Output the data word for word. Begin at its first line and end at the line with "nat -> list".

THE DATA: Begin

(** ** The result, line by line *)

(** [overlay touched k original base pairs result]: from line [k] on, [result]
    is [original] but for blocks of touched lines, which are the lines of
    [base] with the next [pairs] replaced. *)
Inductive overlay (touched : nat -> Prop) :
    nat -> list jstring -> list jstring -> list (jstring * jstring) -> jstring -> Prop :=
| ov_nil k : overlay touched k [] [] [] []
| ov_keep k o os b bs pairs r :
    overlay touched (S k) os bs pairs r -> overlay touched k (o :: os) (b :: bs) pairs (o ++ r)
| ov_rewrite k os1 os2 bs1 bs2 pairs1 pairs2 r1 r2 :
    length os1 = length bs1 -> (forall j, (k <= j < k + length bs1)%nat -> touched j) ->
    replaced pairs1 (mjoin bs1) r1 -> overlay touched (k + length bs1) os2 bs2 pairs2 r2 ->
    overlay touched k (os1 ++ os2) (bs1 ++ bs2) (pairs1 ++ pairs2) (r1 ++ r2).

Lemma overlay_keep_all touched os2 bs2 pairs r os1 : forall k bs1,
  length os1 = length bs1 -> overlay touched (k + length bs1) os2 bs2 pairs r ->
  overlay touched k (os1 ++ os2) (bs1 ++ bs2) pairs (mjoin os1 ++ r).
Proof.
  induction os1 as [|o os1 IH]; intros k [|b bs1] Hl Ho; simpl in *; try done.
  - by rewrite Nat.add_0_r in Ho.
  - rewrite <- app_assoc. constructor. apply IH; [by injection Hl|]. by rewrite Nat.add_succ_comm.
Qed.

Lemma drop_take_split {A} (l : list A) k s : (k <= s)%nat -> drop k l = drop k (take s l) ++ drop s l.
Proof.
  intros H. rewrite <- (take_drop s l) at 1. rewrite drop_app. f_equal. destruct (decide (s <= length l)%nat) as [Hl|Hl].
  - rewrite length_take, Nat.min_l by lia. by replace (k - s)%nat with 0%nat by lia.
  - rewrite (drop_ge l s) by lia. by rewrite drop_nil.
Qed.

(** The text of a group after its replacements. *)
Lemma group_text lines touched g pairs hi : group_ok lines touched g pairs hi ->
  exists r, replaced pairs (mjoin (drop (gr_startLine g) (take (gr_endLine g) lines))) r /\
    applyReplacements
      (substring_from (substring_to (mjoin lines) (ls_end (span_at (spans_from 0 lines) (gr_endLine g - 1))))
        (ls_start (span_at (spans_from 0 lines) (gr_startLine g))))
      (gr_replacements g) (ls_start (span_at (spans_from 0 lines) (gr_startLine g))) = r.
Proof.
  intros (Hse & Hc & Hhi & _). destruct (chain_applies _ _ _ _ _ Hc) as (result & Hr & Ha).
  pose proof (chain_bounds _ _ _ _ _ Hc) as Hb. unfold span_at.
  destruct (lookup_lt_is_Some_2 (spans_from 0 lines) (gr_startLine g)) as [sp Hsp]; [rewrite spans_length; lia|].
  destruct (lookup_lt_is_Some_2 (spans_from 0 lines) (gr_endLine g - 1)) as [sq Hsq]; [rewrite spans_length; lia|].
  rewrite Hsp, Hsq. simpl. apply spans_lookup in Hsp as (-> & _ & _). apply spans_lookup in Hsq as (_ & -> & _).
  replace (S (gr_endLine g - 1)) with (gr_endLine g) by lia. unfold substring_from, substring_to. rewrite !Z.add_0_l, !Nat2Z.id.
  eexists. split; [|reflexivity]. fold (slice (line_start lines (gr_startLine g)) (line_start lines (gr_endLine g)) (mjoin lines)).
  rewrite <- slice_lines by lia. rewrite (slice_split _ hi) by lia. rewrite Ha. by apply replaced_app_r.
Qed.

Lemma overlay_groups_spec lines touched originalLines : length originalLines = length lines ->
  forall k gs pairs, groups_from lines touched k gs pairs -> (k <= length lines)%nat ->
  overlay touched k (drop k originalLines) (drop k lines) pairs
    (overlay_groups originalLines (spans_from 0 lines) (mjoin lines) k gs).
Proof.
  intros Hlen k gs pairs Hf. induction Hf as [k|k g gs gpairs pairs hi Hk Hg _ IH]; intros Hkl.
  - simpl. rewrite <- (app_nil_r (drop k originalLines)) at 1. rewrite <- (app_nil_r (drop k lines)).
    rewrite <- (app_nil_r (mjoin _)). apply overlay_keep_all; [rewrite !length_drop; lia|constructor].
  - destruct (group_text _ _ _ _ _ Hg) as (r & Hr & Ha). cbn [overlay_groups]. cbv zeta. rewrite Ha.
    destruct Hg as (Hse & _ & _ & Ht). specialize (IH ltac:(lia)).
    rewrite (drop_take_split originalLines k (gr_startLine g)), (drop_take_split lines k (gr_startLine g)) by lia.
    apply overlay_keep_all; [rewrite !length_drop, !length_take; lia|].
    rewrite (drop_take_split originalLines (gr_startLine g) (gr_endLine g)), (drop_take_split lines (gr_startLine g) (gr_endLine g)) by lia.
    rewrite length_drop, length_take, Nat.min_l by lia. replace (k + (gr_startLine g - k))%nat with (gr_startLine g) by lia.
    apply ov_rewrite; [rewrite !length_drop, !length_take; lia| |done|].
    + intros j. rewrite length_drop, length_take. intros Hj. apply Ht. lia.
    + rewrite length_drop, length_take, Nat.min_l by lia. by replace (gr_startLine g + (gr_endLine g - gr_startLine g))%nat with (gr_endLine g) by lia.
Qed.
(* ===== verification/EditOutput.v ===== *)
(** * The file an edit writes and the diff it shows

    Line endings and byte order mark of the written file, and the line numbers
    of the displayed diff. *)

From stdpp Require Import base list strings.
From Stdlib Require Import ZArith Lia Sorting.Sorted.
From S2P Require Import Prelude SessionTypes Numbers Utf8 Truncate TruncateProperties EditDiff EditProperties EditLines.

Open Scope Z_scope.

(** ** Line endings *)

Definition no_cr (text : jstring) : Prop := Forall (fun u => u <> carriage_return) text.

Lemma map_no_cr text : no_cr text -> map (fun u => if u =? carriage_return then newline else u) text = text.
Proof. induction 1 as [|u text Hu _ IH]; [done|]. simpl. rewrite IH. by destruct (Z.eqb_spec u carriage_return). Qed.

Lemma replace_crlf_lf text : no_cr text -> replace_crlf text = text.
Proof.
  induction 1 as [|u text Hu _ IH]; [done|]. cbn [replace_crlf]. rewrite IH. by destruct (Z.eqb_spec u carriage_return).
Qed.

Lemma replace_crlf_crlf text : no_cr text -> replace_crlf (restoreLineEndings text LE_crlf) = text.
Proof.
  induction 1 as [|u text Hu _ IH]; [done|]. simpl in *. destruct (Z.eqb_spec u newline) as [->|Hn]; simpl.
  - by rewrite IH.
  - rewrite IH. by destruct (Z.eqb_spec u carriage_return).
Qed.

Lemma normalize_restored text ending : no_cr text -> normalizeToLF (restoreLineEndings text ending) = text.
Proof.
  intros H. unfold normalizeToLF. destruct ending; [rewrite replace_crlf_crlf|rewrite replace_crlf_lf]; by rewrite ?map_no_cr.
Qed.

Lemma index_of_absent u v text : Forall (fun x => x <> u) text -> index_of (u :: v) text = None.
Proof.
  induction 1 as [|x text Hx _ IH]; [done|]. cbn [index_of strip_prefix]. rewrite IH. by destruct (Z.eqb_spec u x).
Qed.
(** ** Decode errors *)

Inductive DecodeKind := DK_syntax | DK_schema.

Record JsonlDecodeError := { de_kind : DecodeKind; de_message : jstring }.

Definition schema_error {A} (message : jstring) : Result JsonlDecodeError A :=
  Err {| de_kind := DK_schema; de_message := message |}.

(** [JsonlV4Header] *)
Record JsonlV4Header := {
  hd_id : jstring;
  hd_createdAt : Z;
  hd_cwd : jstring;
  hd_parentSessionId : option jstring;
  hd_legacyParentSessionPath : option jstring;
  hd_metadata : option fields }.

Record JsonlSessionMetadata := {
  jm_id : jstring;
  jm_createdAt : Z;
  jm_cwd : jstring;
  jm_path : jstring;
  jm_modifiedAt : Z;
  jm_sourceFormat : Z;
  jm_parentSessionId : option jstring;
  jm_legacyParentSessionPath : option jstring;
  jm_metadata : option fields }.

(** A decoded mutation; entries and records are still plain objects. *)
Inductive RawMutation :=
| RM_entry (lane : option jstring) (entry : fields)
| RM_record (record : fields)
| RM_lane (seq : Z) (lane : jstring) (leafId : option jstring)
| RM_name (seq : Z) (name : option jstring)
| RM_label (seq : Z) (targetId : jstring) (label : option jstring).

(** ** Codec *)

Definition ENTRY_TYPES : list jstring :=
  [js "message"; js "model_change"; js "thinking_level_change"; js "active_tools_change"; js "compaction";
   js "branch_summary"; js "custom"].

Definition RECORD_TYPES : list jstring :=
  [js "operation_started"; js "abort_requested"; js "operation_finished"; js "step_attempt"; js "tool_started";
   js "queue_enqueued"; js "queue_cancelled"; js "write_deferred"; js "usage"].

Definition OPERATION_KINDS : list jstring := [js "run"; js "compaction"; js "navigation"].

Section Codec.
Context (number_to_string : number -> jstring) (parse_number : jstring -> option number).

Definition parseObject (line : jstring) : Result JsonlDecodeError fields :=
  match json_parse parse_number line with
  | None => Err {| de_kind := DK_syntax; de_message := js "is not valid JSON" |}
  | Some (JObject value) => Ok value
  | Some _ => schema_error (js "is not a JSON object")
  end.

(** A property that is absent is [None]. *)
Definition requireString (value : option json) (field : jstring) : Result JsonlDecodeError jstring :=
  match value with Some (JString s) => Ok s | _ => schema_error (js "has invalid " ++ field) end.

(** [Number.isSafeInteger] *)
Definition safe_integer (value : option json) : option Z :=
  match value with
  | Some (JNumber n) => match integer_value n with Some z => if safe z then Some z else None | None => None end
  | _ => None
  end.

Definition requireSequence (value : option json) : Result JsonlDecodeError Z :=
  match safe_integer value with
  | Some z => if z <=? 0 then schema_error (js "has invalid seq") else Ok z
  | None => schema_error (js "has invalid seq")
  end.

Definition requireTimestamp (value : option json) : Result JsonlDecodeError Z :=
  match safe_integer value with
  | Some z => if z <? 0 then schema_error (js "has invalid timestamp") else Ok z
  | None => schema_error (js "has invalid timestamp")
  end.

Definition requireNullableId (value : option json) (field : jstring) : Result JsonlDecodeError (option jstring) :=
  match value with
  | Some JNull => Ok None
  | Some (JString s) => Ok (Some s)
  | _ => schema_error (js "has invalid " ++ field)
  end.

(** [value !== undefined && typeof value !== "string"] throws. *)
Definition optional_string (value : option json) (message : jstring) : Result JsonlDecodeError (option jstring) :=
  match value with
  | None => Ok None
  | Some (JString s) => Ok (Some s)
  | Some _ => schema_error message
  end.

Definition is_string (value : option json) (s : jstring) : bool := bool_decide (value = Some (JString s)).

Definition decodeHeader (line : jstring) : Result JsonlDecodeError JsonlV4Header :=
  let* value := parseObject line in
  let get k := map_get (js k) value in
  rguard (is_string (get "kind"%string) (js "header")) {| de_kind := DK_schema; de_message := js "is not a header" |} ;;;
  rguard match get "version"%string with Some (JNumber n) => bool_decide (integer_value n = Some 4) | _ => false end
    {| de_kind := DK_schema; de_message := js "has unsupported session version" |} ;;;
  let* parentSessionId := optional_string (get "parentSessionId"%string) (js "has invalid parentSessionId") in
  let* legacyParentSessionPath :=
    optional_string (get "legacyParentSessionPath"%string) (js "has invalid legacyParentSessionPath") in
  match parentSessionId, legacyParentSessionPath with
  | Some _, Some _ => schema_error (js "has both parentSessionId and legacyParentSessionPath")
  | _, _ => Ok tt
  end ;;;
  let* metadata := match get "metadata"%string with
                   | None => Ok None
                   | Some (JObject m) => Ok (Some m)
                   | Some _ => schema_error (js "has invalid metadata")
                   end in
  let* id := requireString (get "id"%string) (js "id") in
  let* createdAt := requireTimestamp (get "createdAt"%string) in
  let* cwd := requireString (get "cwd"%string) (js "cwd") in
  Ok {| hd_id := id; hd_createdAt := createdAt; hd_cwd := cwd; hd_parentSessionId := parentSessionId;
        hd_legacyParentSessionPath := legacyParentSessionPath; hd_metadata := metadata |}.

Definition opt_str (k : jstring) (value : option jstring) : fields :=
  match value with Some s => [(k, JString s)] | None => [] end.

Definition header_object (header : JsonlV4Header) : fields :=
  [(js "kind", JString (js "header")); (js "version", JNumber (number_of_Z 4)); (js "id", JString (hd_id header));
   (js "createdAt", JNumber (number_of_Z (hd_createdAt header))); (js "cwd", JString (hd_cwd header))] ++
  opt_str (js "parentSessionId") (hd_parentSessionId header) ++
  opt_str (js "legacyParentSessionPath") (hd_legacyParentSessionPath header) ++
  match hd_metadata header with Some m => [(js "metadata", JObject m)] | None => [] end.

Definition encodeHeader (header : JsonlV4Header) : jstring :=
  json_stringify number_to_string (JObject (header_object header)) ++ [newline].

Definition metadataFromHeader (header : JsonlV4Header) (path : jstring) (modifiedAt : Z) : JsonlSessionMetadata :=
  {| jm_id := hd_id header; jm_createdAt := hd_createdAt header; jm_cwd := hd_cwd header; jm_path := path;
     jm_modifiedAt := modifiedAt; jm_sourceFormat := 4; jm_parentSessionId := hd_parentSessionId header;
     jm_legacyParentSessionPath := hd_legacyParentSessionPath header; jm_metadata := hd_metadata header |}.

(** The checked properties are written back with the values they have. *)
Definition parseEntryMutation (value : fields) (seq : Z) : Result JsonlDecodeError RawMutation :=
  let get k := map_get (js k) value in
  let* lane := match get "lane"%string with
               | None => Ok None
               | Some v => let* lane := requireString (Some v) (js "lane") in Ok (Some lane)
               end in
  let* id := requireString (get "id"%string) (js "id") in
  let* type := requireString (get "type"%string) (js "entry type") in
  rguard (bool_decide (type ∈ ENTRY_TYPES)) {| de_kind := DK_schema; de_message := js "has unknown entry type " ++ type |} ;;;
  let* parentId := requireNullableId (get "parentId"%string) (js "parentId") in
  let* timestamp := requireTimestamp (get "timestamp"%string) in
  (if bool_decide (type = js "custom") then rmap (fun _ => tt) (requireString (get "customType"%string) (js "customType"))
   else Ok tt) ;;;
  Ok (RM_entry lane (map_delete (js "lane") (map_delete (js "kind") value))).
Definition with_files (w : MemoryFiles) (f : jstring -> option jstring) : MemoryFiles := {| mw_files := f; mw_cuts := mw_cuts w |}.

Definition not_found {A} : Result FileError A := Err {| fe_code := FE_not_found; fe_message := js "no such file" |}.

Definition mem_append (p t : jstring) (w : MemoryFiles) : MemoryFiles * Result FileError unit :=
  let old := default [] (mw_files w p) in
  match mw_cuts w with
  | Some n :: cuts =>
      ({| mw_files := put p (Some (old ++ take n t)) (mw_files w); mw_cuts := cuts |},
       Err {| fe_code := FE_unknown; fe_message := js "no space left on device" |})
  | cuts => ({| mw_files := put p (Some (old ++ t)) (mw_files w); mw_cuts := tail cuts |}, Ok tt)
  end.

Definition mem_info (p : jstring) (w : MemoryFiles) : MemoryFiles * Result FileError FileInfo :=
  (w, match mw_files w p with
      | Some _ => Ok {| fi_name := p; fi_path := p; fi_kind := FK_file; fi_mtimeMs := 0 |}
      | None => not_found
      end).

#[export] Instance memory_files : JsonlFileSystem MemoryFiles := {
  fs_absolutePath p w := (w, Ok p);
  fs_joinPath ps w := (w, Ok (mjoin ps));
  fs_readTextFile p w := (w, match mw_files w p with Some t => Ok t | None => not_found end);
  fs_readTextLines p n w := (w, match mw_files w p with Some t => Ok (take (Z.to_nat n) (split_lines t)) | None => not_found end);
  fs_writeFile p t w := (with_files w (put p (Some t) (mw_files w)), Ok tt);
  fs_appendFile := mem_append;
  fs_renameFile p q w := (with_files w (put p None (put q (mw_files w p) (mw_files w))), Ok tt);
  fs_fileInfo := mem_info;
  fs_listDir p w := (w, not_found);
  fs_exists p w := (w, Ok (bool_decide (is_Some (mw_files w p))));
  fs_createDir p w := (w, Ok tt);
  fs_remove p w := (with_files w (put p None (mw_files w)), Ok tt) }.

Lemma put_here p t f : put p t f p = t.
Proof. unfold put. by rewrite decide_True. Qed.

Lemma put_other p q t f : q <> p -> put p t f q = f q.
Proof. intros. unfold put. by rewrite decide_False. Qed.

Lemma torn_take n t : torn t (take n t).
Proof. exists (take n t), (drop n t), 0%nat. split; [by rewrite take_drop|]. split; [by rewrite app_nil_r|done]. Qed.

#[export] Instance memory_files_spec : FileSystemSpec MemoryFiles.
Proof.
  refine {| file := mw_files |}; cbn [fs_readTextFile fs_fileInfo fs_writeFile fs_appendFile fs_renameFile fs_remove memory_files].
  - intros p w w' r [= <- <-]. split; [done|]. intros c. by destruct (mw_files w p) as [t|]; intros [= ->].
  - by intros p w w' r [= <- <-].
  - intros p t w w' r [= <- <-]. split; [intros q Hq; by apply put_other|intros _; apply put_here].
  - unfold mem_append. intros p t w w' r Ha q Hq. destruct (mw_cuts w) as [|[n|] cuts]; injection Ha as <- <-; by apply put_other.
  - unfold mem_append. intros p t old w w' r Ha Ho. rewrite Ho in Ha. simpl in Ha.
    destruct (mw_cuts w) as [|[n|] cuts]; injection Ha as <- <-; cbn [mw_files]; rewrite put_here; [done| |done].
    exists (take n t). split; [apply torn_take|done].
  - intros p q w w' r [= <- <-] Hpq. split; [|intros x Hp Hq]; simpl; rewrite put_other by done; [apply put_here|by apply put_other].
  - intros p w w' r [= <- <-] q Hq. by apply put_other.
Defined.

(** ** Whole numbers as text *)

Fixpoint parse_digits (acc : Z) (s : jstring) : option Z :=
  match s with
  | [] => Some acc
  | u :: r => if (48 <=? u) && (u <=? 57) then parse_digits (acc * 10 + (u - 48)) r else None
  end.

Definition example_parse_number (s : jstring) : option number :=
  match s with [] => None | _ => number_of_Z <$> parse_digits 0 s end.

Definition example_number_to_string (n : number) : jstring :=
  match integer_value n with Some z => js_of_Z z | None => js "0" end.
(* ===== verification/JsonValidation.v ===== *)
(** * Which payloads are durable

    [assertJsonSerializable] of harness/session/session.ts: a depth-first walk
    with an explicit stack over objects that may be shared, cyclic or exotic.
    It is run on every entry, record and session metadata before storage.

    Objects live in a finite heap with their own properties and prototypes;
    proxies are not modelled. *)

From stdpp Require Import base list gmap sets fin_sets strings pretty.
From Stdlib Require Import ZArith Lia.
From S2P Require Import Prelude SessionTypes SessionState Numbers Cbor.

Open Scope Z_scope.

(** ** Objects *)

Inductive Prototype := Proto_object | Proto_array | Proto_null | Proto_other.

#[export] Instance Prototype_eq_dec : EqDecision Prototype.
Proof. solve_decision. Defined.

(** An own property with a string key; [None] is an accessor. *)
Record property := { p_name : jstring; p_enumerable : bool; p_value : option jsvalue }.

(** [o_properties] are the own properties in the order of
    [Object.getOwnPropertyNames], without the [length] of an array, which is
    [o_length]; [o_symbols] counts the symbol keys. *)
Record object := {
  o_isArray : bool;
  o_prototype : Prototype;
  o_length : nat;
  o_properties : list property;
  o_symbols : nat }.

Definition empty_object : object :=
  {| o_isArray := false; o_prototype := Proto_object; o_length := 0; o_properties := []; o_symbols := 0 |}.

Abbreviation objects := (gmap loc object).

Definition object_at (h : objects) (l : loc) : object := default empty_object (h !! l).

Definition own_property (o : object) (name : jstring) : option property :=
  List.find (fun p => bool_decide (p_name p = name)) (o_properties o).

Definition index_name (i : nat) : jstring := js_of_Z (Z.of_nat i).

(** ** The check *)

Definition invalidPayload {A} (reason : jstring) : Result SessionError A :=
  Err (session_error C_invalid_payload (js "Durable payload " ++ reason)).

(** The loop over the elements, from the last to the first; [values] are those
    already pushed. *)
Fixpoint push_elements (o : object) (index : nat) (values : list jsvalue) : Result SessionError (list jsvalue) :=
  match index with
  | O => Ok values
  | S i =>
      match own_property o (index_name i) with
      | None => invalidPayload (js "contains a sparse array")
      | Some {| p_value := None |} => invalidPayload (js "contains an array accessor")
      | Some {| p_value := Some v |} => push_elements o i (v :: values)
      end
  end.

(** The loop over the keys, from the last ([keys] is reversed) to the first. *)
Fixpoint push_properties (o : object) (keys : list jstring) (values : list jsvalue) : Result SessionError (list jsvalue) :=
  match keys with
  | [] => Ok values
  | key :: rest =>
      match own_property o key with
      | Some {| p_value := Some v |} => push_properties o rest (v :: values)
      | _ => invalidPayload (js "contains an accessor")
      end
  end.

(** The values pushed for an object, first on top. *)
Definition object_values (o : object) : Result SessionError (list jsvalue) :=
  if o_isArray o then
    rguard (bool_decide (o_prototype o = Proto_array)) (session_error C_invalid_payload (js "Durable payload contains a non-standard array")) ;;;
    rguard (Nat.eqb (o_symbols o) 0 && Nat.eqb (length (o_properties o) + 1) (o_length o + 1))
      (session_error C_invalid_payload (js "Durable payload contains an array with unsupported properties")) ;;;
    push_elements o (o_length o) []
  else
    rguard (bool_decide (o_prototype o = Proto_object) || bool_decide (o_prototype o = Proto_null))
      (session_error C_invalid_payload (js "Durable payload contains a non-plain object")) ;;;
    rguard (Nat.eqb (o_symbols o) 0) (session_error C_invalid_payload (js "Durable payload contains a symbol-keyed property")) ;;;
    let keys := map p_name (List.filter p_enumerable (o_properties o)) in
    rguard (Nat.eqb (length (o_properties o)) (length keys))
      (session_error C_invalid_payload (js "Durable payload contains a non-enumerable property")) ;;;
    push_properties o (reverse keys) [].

THE DATA: End

▶ [REPLY TO THE EXERCISE]:
(** ** The result, line by line *)

(** [overlay touched k original base pairs result]: from line [k] on, [result]
    is [original] but for blocks of touched lines, which are the lines of
    [base] with the next [pairs] replaced. *)
Inductive overlay (touched : nat -> Prop) :
    nat -> list jstring -> list jstring -> list (jstring * jstring) -> jstring -> Prop :=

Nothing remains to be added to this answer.